There are countless day-walks through the orchard-studded countryside of Normandy’s Calvados region (indeed, the tourist board website details more than 350), but one of the most enjoyable is the 16 km stroll around the woods and lakes of Grimbosq. It makes the most of the countryside that lies southwest of Caen, and gives the perfect excuse to treat yourself to a post-walk cider or two.
The forest of Paimpont is a wonderful place to walk in its own right, with its twisting pathways and mighty old oaks, but its appeal is heightened further by its associations with the legends of King Arthur. Also known by the legendary name of Brocéliande, the woodland contains Merlin’s “grave” as well as the enigmatic Val Sans Retour (Valley of No Return).
For anyone with a love of Burgundy wine, the chance to wander among the vineyards and hills of the Beaune region holds obvious rewards. There are numerous options to choose from, with the five to six hour walk between the villages of Saint Romain and Nolay being a prime choice. Nearby, the ancient town of Beaune itself shouldn’t be missed.

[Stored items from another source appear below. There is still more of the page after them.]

(** ** Removal *)

(** What taking devices down may do: no file changes, no loop device appears, and the image
    counts lose entries or change numbers. *)
Record torn (w w' : W) : Prop := {
  to_files : bk_files (blocks w') = bk_files (blocks w);
  to_loops : bk_loops (blocks w') ⊆ bk_loops (blocks w);
  to_base : forall p, fc_base w !! p = None -> fc_base w' !! p = None;
  to_active : forall vm, fc_active w !! vm = None -> fc_active w' !! vm = None }.
#[local] Instance torn_pre : PreOrder torn.
Proof.
  split; [by constructor |]. intros x y z [F1 L1 B1 A1] [F2 L2 B2 A2].
  constructor; [congruence | by etrans | auto | auto].
Qed.
Lemma torn_command argv : (forall h x h', ho_Command "" argv h = (x, h') -> bk_files (blk h') = bk_files (blk h) /\ bk_loops (blk h') ⊆ bk_loops (blk h)) ->
  keeps torn (ignore (command argv)).
Proof.
  intros Hc w. destruct (ignore (command argv) w) as [u w'] eqn:E. apply ignore_inv in E as (x & (h' & E & ->)%on_host_inv).
  apply Hc in E as [Hf Hl]. destruct w. by constructor.
Qed.
Lemma torn_detach d : keeps torn (ignore (command (detach d))).
Proof.
  apply torn_command. intros h x h' E. apply law_detach in E as [-> | ->]; [done |]. destruct (blk h). cbn.
  split; [done | apply delete_subseteq].
Qed.
Lemma torn_remove n : keeps torn (ignore (command (dm_remove n))).
Proof.
  apply torn_command. intros h x h' E. apply law_remove in E as [(Hf & _ & Hl & _) | (Hf & _ & Hl & _)]; [done |].
  by destruct (blk h).
Qed.
Lemma torn_layer l : keeps torn (drop_layer l).
Proof. unfold drop_layer. apply keeps_bind; [apply _ | apply torn_remove | intros _]. case_bool_decide; [by intros w | apply torn_detach]. Qed.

The gentle contours and chateaux-dotted skylines of the Loire Valley invite slow exploration, making this 13km circular ramble from the village of Avon les Roches a prime choice for visitors. It takes in open heathland, flower-filled hamlets and valley vineyards. And to round off the day? Pay a visit to nearby Crissay-sur-Manse, voted one of France’s prettiest villages.

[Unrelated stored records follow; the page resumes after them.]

(* ===== verification/Gemini.v ===== *)
(** * The planner over a language model: src/infrastructure/llm/gemini

    planner.go, convert.go and config.go. The planner turns the conversation into the
    contents of a request, its tools into declarations, and the answer of the model into a
    plan; it also writes titles. The client of the model (GenerateContent of the genai SDK,
    and Text of its response) is the class [GenaiClient] over an abstract world. *)

From S2P Require Import Prelude Exception Naming GoLib Domain World Json Encoding Http Orchestrator Chat EventHub ChatService Tools.

Local Open Scope go_scope.

(** ** Strings and runes *)

(** [strings.Replace(s, old, new, 1)] *)
Fixpoint replace_first (s old new : string) : string :=
  if has_prefix old s then new +:+ drop_str (str_len old) s
  else match s with EmptyString => EmptyString | String c t => String c (replace_first t old new) end.

Definition in_set (cutset : string) (c : ascii) : bool := contains cutset (str1 c).
Fixpoint trim_left_set (cutset s : string) : string :=
  match s with EmptyString => EmptyString | String c t => if in_set cutset c then trim_left_set cutset t else s end.
(** [strings.TrimRight] for a cutset of ASCII characters *)
Fixpoint trim_right_set (cutset s : string) : string :=
  match s with
  | EmptyString => EmptyString
  | String c t => match trim_right_set cutset t with
                  | EmptyString => if in_set cutset c then EmptyString else str1 c
                  | t' => String c t'
                  end
  end.
Definition strings_Trim (cutset s : string) : string := trim_right_set cutset (trim_left_set cutset s).

(** [[]rune(s)], each rune as its encoding; a byte that starts no rune is U+FFFD. *)
Fixpoint runes_fuel (n : nat) (s : string) : list string :=
  match n, s with
  | O, _ | _, EmptyString => []
  | S n', _ => match rune_len s with
               | O => rune_error :: runes_fuel n' (drop_str 1 s)
               | k => take_str k s :: runes_fuel n' (drop_str k s)
               end
  end.
Definition runes (s : string) : list string := runes_fuel (str_len s) s.
Definition of_runes (l : list string) : string := foldr String.append EmptyString l.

Lengthy but rewarding, this 35km coastal trail traces a largely flat route between St Tropez’s old fishing quarter and the resort of Cavalaire sur Mer, taking in the glamorous scenery of the peninsula and running past numerous bays, outcrops and sandy beaches. It can easily be split into shorter stages, should the idea of walking the full distance seem too much.
Sitting just off the coast of Marseille – and easily reached by ferry from the Vieux Port – the Frioul archipelago provides a calming counterpoint to the clamour of the city. There are four islands, one of which is famed as the setting for The Count of Monte Cristo, but the pick for walkers is 2.5km-long Ratonneau, with its old fort and high cliffs.
Perched high above Lake Geneva, the walking loop around Mont Benand is 11 kilometres long but presents no great difficulties, making it a great bet for families with active kids – or just those travellers keen to enjoy the glorious summer views afforded by a part of the country better known for its winter sports.
Cévennes Mountains, SW France
Often overlooked in favour of France’s better known mountain belts, the Cévennes range is full of spectacular rocky panoramas and tiny hillside villages. And by using Le Cévenol mountain railway – which has been running since as long ago as 1870 – visitors can make the most of the scenery while accessing some memorable circular walks.
It’s easy to love the Jura region, and this short but sweet walk – known as the Chemin des Vignes (Path of the Vines) and stretching just 2.5km – showcases much of what makes the area special. Expect pretty countryside, stone-built villages and plenty of vineyards. It begins from the chateau at Arbois, a historical town famous for its vin jaune.
A dramatic volcano looming over the Massif Central, the Puy de Dôme is at the centre of a region threaded with great walking trails. Arguably the most memorable is the hike to the summit itself – there are wooden steps in place to make the path accessible to walkers of varying abilities, and the views are excellent.
A truly magnificent day-trek for any serious hiker, this is seen as one of the best ridge walks in the entire Pyrenees. Taking between four and six hours, it involves a total climb of some 900 metres. Needless to say, the scenery it holds is something special.
Corsica is best known in hiking circles for being the home of the fabled long-distance GR20 trail, but for those who want to sample the island’s scenery without spending two weeks in hiking boots, the Chemin des Crêtes (Path of the Ridges) grants some spectacular scenery over a distance of just shy of ten kilometres.